Diusulkan pula agar pasokan daing dalam negeri dikelola perusahaan besar ketimbang .

HRS
Bacaan 2 Menit

Rizal menambahkan ketika keran impor dibuka kembali, mekanisme distribusi daging juga perlu mendapat perhatian. Rizal menginginkan agar mekanisme distribusi tidak lagi tersentralistik di pusat, tetapi langsung ke daerah. Artinya, daerah memiliki kewenangan untuk mengatur kebijakan pasokan daging mereka sendiri.
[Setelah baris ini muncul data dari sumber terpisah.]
(** Types declared in [Cameras.h]; the wrapper only forwards their values. *)
Context {CameraModelType UnscentedTransformParameters ShutterType
         FThetaCameraDistortionParameters : Type}.

(** The argument lists of the eight [launch_*_kernel] functions, in the order
    of their call sites. *)

Record args_3dgs_fwd := {
  k3f_means2d : Tensor; k3f_conics : Tensor; k3f_colors : Tensor;
  k3f_opacities : Tensor;
  k3f_backgrounds : option Tensor; k3f_masks : option Tensor;
  k3f_image_width : Z; k3f_image_height : Z; k3f_tile_size : Z;
  k3f_tile_offsets : Tensor; k3f_flatten_ids : Tensor;
  k3f_renders : Tensor; k3f_alphas : Tensor; k3f_last_ids : Tensor
}.

Record args_3dgs_bwd := {
  k3b_means2d : Tensor; k3b_conics : Tensor; k3b_colors : Tensor;
  k3b_opacities : Tensor;
  k3b_backgrounds : option Tensor; k3b_masks : option Tensor;
  k3b_image_width : Z; k3b_image_height : Z; k3b_tile_size : Z;
  k3b_tile_offsets : Tensor; k3b_flatten_ids : Tensor;
  k3b_render_alphas : Tensor; k3b_last_ids : Tensor;
  k3b_v_render_colors : Tensor; k3b_v_render_alphas : Tensor;
  k3b_v_means2d_abs : option at_Tensor;
  k3b_v_means2d : Tensor; k3b_v_conics : Tensor; k3b_v_colors : Tensor;
  k3b_v_opacities : Tensor
}.

Record args_3dgs_indices := {
  k3i_range_start : Z; k3i_range_end : Z; k3i_transmittances : Tensor;
  k3i_means2d : Tensor; k3i_conics : Tensor; k3i_opacities : Tensor;
  k3i_image_width : Z; k3i_image_height : Z; k3i_tile_size : Z;
  k3i_tile_offsets : Tensor; k3i_flatten_ids : Tensor;
  k3i_chunk_starts : option at_Tensor; k3i_chunk_cnts : option Tensor;
  k3i_gaussian_ids : option Tensor; k3i_pixel_ids : option Tensor
}.

Record args_2dgs_fwd := {
  k2f_means2d : Tensor; k2f_ray_transforms : Tensor; k2f_colors : Tensor;
  k2f_opacities : Tensor; k2f_normals : Tensor;
  k2f_backgrounds : option Tensor; k2f_masks : option Tensor;
  k2f_image_width : Z; k2f_image_height : Z; k2f_tile_size : Z;
  k2f_tile_offsets : Tensor; k2f_flatten_ids : Tensor;
  k2f_renders : Tensor; k2f_alphas : Tensor; k2f_render_normals : Tensor;
  k2f_render_distort : Tensor; k2f_render_median : Tensor;
  k2f_last_ids : Tensor; k2f_median_ids : Tensor
}.

Record args_2dgs_bwd := {
  k2b_means2d : Tensor; k2b_ray_transforms : Tensor; k2b_colors : Tensor;
  k2b_opacities : Tensor; k2b_normals : Tensor; k2b_densify : Tensor;
  k2b_backgrounds : option Tensor; k2b_masks : option Tensor;
  k2b_image_width : Z; k2b_image_height : Z; k2b_tile_size : Z;
  k2b_tile_offsets : Tensor; k2b_flatten_ids : Tensor;
  k2b_render_colors : Tensor; k2b_render_alphas : Tensor;
  k2b_last_ids : Tensor; k2b_median_ids : Tensor;
  k2b_v_render_colors : Tensor; k2b_v_render_alphas : Tensor;
  k2b_v_render_normals : Tensor; k2b_v_render_distort : Tensor;
  k2b_v_render_median : Tensor;
  k2b_v_means2d_abs : option at_Tensor;
  k2b_v_means2d : Tensor; k2b_v_ray_transforms : Tensor;
  k2b_v_colors : Tensor; k2b_v_opacities : Tensor; k2b_v_normals : Tensor;
  k2b_v_densify : Tensor
}.

Record args_2dgs_indices := {
  k2i_range_start : Z; k2i_range_end : Z; k2i_transmittances : Tensor;
  k2i_means2d : Tensor; k2i_ray_transforms : Tensor; k2i_opacities : Tensor;
  k2i_image_width : Z; k2i_image_height : Z; k2i_tile_size : Z;
  k2i_tile_offsets : Tensor; k2i_flatten_ids : Tensor;
  k2i_chunk_starts : option at_Tensor; k2i_chunk_cnts : option Tensor;
  k2i_gaussian_ids : option Tensor; k2i_pixel_ids : option Tensor
}.

Record args_from_world_3dgs_fwd := {
  kwf_means : Tensor; kwf_quats : Tensor; kwf_scales : Tensor;
  kwf_colors : Tensor; kwf_opacities : Tensor;
  kwf_backgrounds : option Tensor; kwf_masks : option Tensor;
  kwf_image_width : Z; kwf_image_height : Z; kwf_tile_size : Z;
  kwf_viewmats0 : Tensor; kwf_viewmats1 : option Tensor; kwf_Ks : Tensor;
  kwf_camera_model : CameraModelType;
  kwf_ut_params : UnscentedTransformParameters;
  kwf_rs_type : ShutterType;
  kwf_radial_coeffs : option Tensor; kwf_tangential_coeffs : option Tensor;
  kwf_thin_prism_coeffs : option Tensor;
  kwf_ftheta_coeffs : FThetaCameraDistortionParameters;
  kwf_tile_offsets : Tensor; kwf_flatten_ids : Tensor;
  kwf_renders : Tensor; kwf_alphas : Tensor; kwf_last_ids : Tensor
}.
(** Normalising a token twice changes nothing more, and the pool
    identifiers are those of the normalised tokens. *)
Theorem normalizeToken_idempotent (levels : LevelsMap)
    (srcToken destToken : Token) :
  toLowerCase ZERO_ADDRESS = ZERO_ADDRESS ->
  let normalize := normalizeToken ETHER_ADDRESS ZERO_ADDRESS in
  normalize (normalize srcToken) = normalize srcToken
  /\ getPoolIdentifiers dexKey ETHER_ADDRESS ZERO_ADDRESS levels
       (normalize srcToken) (normalize destToken)
     = getPoolIdentifiers dexKey ETHER_ADDRESS ZERO_ADDRESS levels srcToken
         destToken.
Proof.
  intros Hzero normalize.
  assert (Hidem : forall t, normalize (normalize t) = normalize t).
  { intros t. unfold normalize, normalizeToken. cbn [address decimals].
    destruct (String.eqb (toLowerCase (address t)) ETHER_ADDRESS) eqn:Heth.
    - rewrite Hzero.
      destruct (String.eqb ZERO_ADDRESS ETHER_ADDRESS); reflexivity.
    - rewrite toLowerCase_idempotent, Heth. reflexivity. }
  split; [apply Hidem|].
  unfold getPoolIdentifiers. fold normalize. rewrite !Hidem. reflexivity.
Qed.

Lemma append_left_injective (p a b : string) : p +:+ a = p +:+ b -> a = b.
Proof.
  induction p as [|c p IH]; [auto|].
  rewrite !append_cons. intros H. injection H as H. auto.
Qed.
(** * Idle-session monitor of the price-tracker front end

    A shallow embedding of the [useSessionTimeout] hook
    (frontend/src/hooks/useSessionTimeout.js) together with the part of the
    browser it talks to: [localStorage], [Date.now], [parseInt],
    [Number.prototype.toString], [window.addEventListener],
    [setInterval], [alert] and the router's [navigate].

    Conventions of the model.
    - A JavaScript string is a [string]; each [ascii] stands for the code
      unit with the same number, so the model ranges over strings whose code
      units are below 256.
    - A JavaScript number that holds an integer is a [Z]; [NaN] is a value of
      its own.  Doubles are exact on integers up to 2^53 in absolute value and
      [Date.now()] stays below 8.64e15, so clock readings, their difference
      and [timeoutMinutes * 60 * 1000] for whole minutes are computed exactly.
      A stored string of more than fifteen digits is read as the integer it
      spells, where a browser rounds it to a double; for a clock reading and
      a threshold between 0 and 2^53 the guard of the check decides the same
      either way ([guard_insensitive_to_rounding]).
    - [localStorage] is a finite map from keys to values; [getItem] of an
      absent key is [null], written [None].
    - Every call into the browser is appended to a log, so that what a
      callback did (and did not do) can be read off the world afterwards. *)

From Stdlib Require Import ZArith Lia Ascii String List.
From stdpp Require Import base option list strings gmap.

Local Open Scope Z_scope.

(** ** JavaScript numbers and strings *)

Module JS.

(** The numbers the hook computes with: an integer or [NaN]. *)
Inductive number : Type :=
| NaN
| Int (z : Z).

(** ToBoolean on a number: [NaN], [+0] and [-0] are falsy. *)
Definition truthy_number (n : number) : bool :=
  match n with
  | NaN => false
  | Int z => negb (z =? 0)
  end.

(** ToBoolean on what [getItem] returns: [null] and the empty string are
    falsy. *)
Definition truthy_item (v : option string) : bool :=
  match v with
  | None => false
  | Some EmptyString => false
  | Some (String _ _) => true
  end.

(** [a - b] and [a > b]; any comparison with [NaN] is false. *)
Definition sub (a b : number) : number :=
  match a, b with
  | Int x, Int y => Int (x - y)
  | _, _ => NaN
  end.

Definition gt (a b : number) : bool :=
  match a, b with
  | Int x, Int y => y <? x
  | _, _ => false
  end.

(** ToString of a value read from storage: [null] becomes the four
    letters [null]. *)
Definition to_string_item (v : option string) : string :=
  match v with
  | None => "null"
  | Some s => s
  end.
Dengan demikian, daerah dapat memenuhi kebutuhan masyarakatnya dan permainan kartel dapat dihindari.

“Impor dibuka kembali dan biarkan daerah mengatur sendiri kebijakannya,” ucapnya.
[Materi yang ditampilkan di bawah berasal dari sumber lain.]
Lemma Set_clone_run
    (appA appB user : Z) (app : AppDto.t) (st : Store) :
  no_faults st (1 + length (set_source appA st)) ->
  AppDto.ID app = appA ->
  (exists clones,
     copyAllSetState appA appB user st =
     (Returned None,
      grow [] [] clones [] (2 * Z.of_nat (length (set_source appA st)))
        (1 + length (set_source appA st)) st) /\
     Forall2 (set_copied appB user (now st)) (set_source appA st) clones /\
     numbered_from SetState.ID (next_id st) clones) /\
  (exists clones,
     releaseSetStateByApp app st =
     (Returned None, grow [] [] clones [] 0 (1 + length (set_source appA st)) st) /\
     Forall2 (set_released (AppDto.MainlineVersion app)) (set_source appA st) clones /\
     numbered_from SetState.ID (next_id st) clones).
Proof.
  intros Hnf <-.
  assert (Hf : fault st = None) by (apply Hnf; lia).
  split.
  - destruct (copyAllSetState_exact (AppDto.ID app) appB user st Hf) as (j & Hj & _ & Hbad & ->).
    rewrite stamp_all_length in *.
    destruct (j =? _)%nat eqn:Hjl.
    + eexists _. split; [reflexivity |]. split.
      * apply Set_stamped. lia.
      * apply number_numbered. reflexivity.
    + apply Nat.eqb_neq in Hjl. exfalso. apply Hbad; [lia |]. apply Hnf. lia.
  - destruct (releaseSetStateByApp_exact app st Hf) as (j & Hj & _ & Hbad & ->).
    rewrite length_map in *.
    destruct (j =? _)%nat eqn:Hjl.
    + eexists _. split; [reflexivity |]. split.
      * apply Set_restaged.
      * apply number_numbered. reflexivity.
    + apply Nat.eqb_neq in Hjl. exfalso. apply Hbad; [lia |]. apply Hnf. lia.
Qed.

(** X5.  When the retrieval and every insert succeed, copyAllSetState and
    releaseSetStateByApp return nil and append exactly one row per draft
    display-name row of the source app, in retrieval order, with consecutive
    fresh identifiers and the same kind and value. A copy lands in the draft of
    the target app with the actor as creator and updater and clock readings not
    before the start of the copy; a release keeps the app and the audit fields
    and carries the new version. *)
Theorem set_clone_copies_every_draft_row
    (appA appB user : Z) (app : AppDto.t) (st : Store) :
  no_faults st (1 + length (set_source appA st)) ->
  AppDto.ID app = appA ->
  (exists clones,
     copyAllSetState appA appB user st =
     (Returned None,
      grow [] [] clones [] (2 * Z.of_nat (length (set_source appA st)))
        (1 + length (set_source appA st)) st) /\
     Forall2 (set_copied appB user (now st)) (set_source appA st) clones /\
     numbered_from SetState.ID (next_id st) clones) /\
  (exists clones,
     releaseSetStateByApp app st =
     (Returned None, grow [] [] clones [] 0 (1 + length (set_source appA st)) st) /\
     Forall2 (set_released (AppDto.MainlineVersion app)) (set_source appA st) clones /\
     numbered_from SetState.ID (next_id st) clones).
Proof. exact (Set_clone_run appA appB user app st). Qed.
(** * ulrichai front end: the chat stream decoder and the upload console

    A shallow embedding of two pieces of the TypeScript front end:

    - [handleSendMessage] of [frontend/src/components/Chat/index.tsx], which
      reads a streamed HTTP body chunk by chunk, cuts it into lines, parses
      every [data: ] line as JSON and updates the assistant message;
    - [handleFileSelect], [handleBatchFileSelect] and [handleBatchUpload] of
      the admin console, which check the file size limit and drive the batch
      progress bar from the events of an [XMLHttpRequest].

    Around them: the chat input and [handleSourceClick] of the chat,
    [conceptsList] and [cleanSummary] of the source cards, and, of the admin
    console, the editing of the batch, the list of documents, the single
    upload, the actions on a document and the system prompt.

    Conventions of the embedding.

    - A JavaScript string is a [string]: a sequence of code units, here the
      code units below 256. Every literal of the source is ASCII.
    - React state is passed explicitly; [setX (prev => f prev)] is the update
      of the field by [f] at the place of the call, as when React applies
      each update before the handler goes on. Where React batches updates,
      an updater reads the variables of the loop when React runs it, which
      may be later: a message can then show the text and the sources of a
      later line of the same batch. [Updates] is the read loop with the
      updaters in a queue and the renders as events of their own. The
      decoded events and the variables of the loop are the same either way.
    - What the transport delivers (the chunks of the body, the events of the
      request, the clock) is an argument of the handler.
    - [console.*] output is not part of the state.
    - A [throw] is a result of its own, see [Res]. *)

From Stdlib Require Import ZArith QArith Qround Lia Lqa List Bool Sorted.
From Stdlib Require Import Strings.String Strings.Ascii.
From Stdlib Require Import Numbers.DecimalString.
Import ListNotations.

Open Scope list_scope.
Open Scope Z_scope.
Open Scope string_scope.

Set Warnings "-register-all,-notation-for-abbreviation".

(** ** JavaScript values and the operations the handlers use *)

Module JS.

(** A value as [JSON.parse] and property reads produce it. A number is kept as
    the decimal [m * 10^e] of its literal and stands for the double nearest to
    it. The fields of an object are listed in the order of the text. *)
Inductive JsValue : Type :=
| JUndefined
| JNull
| JBool (b : bool)
| JNum (m e : Z)
| JStr (s : string)
| JArr (items : list JsValue)
| JObj (fields : list (string * JsValue)).
Lemma main_fails_on_ragged_profile_witness :
  main float_of_decimal failing_tool every_process_succeeds
       (sample_options false None) true sample_hills_file [] (Some 0)
       (Some ragged_file)
  = Failed (Uncaught ValueError).
Proof.
  apply (main_fails_on_ragged_profile float_of_decimal failing_tool
           every_process_succeeds (sample_options false None) true
           sample_hills_file [] ragged_file sample_hills_table).
  - vm_compute. reflexivity.
  - reflexivity.
  - reflexivity.
  - vm_compute. reflexivity.
Defined.
(** * jupyter_events: the [EventLogger] emission pipeline

    A shallow embedding of [jupyter_events/logger.py].  The logger object,
    the Python heap holding the caller's event dictionaries, the warnings
    machinery and the underlying [logging.Logger] are threaded through a
    state-and-exception monad: a raised exception keeps every mutation made
    before it, as in Python.

    What lies outside the module is a parameter: the [SchemaRegistry], the
    [datetime] library and the callables registered as modifiers and
    listeners.  Three things are taken for granted about them.  Validation
    and [isoformat] do not mutate anything.  A modifier reaches the event
    only through the dictionary it is handed.  Listeners are coroutine
    functions and [emit] runs inside an event loop, so that scheduling a
    listener creates a task and runs none of its body. *)

From stdpp Require Import gmap strings list fin_maps.

Open Scope string_scope.
Open Scope list_scope.
Open Scope nat_scope.

(** ** Python values and exceptions *)

(** JSON-like values stored in event dictionaries. *)
#[warnings="-register-all"]
Inductive value :=
| VNone
| VBool (b : bool)
| VInt (z : Z)
| VStr (s : string)
| VList (l : list value)
| VObj (kv : list (string * value)).

(** An event [dict]: string keys, no duplicates; equality ignores order as
    [dict.__eq__] does. *)
Abbreviation dict := (gmap string value).

(** A reference to a dictionary object on the Python heap. *)
Abbreviation loc := nat.

(** Identity of a Python object ([id(o)]): callables and handlers are hashed
    and compared by identity. *)
Abbreviation obj := positive.

Inductive exn :=
| KeyError (key : option string)
| TypeError (msg : string)
| ValueError (msg : string)
| ModifierError
| ListenerError
| ValidationError (msg : string)
| SchemaRegistryException (msg : string)
| RuntimeError (msg : string).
Sementara itu, Direktur Eksekutif Asosiasi Pengusaha Daging dan Feedlot Indonesia (Apfindo) Joni Liano menilai program penutupan keran impor daging sapi ke Indonesia kurang cermat. Ketidakcermatan ini terlihat dari target Pemerintah pada tahun 2013, sebanyak 85 persen kebutuhan akan daging sapi dipasok dari sapi lokal.

Namun, target ini tidak didukung dengan data yang tidak detail. Menurutnya, pemerintah lupa melihat struktur populasi sapi tersebut. Dari data yang tersedia disebutkan masyarakat memerlukan 3,2 juta ekor sapi. Namun, dari 3,2 juta tersebut Joni mengatakan hanya ada 1,4 juta sapi jantan dewasa yang siap potong.
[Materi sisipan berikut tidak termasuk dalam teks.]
(** ** The order of the numbers and the operations

    Facts that hold of binary64 arithmetic as well: an operation on a [NaN]
    is [NaN], and the operations are monotone where no [NaN] appears. *)

Section OrderFacts.
Import JS.
Local Open Scope Qc_scope.

Lemma notNaN_fin (q : Qc) : notNaN (Fin q) = true.
Proof. apply strict_eq_fin. reflexivity. Qed.

Lemma notNaN_cases (a : number) :
  notNaN a = true -> (exists q, a = Fin q) \/ a = PInf \/ a = NInf.
Proof.
  destruct a as [q | | |]; intro H.
  - left. exists q. reflexivity.
  - right. left. reflexivity.
  - right. right. reflexivity.
  - discriminate H.
Qed.

Lemma le_notNaN (a b : number) :
  le a b = true -> notNaN a = true /\ notNaN b = true.
Proof.
  destruct a as [x | | |], b as [y | | |]; intro H;
    try discriminate H; split; try reflexivity; apply notNaN_fin.
Qed.

Lemma lt_le (a b : number) : JS.lt a b = true -> le a b = true.
Proof. intro H. unfold le. now rewrite H. Qed.

Lemma le_same (a : number) : notNaN a = true -> le a a = true.
Proof.
  intro H. unfold le. unfold notNaN in H. rewrite H. apply orb_true_r.
Qed.

Lemma le_trans (a b c : number) :
  le a b = true -> le b c = true -> le a c = true.
Proof.
  destruct a as [x | | |], b as [y | | |], c as [z | | |]; intros H1 H2;
    try discriminate H1; try discriminate H2; try reflexivity.
  apply le_fin in H1. apply le_fin in H2. apply le_fin.
  eapply Qcle_trans; eassumption.
Qed.

Lemma notNaN_add (a b : number) :
  notNaN (add a b) = true -> notNaN a = true /\ notNaN b = true.
Proof.
  destruct a, b; intro H; try discriminate H;
    split; try reflexivity; apply notNaN_fin.
Qed.

Lemma notNaN_mul (a b : number) :
  notNaN (mul a b) = true -> notNaN a = true /\ notNaN b = true.
Proof.
  destruct a, b; intro H; try discriminate H;
    split; try reflexivity; apply notNaN_fin.
Qed.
Sementara itu, berdasarkan UU No.18 Tahun 2009 tentang Peternakan dan Kesehatan Hewan, hanya sapi jantan dewasa dan sapi betina yang sudah tidak produktif lagi dibolehkan untuk disembelih.

“Kemana hendak dicari 1,8 juta ekor itu,” tanyanya dalam kesempatan yang sama.

Karena kelangkaan dan dibatasi oleh undang-undang, Joni Liano melihat perlunya perubahan dalam sistem produksi sapi demi tercapainya pemenuhan permintaan masyarakat. Menurutnya, sistem produksi tidak lagi berada pada peternak rumah tangga. Sudah saatnya melibatkan swasta ke bisnis peternakan ini. Artinya, peternakan sapi dikelola oleh korporasi dalam skala yang lebih besar.

Dengan demikian, pengembangbiakan sapi tersebut akan berjalan sesuai dengan target. Soalnya, persoalan yang lama terjadi dalam peternak sapi rumah tangga ini, tidak adanya kepastian dari para peternak untuk menjual sapi-sapi milik mereka.

Senada dengan Joni, Wakil Ketua Umum Bidang Pengolahan Makanan dan Peternakan Juan Permata Adoe menyatakan industri pangan peternakan tidak bisa lagi dalam skala kecil, tetapi harus berskala ekonomi dan bekerja sama dengan perusahaan.

“Tidak bisa lagi berskala kecil. Harus bekerja sama dengan perusahaan,” ucapnya.

Juan juga menyatakan bahwa kebijakan swasembada daging seharusnya perlu dikoordinasikan sebelumnya dengan instansi pemerintah lainnya. Tidak bisa hanya dibebankan kepada satu kementerian. Perlu penanganan khusus. Tidak ujug-ujug menentukan target melarang impor daging tanpa koordinasi dengan instansi pemerintah terkait sehingga kartel pun terjadi.

“Kebijakan pemerintah dapat menjadi penyebab kartel, seperti krisis daging sapi ini,” tukas Juan, Kamis (7/2).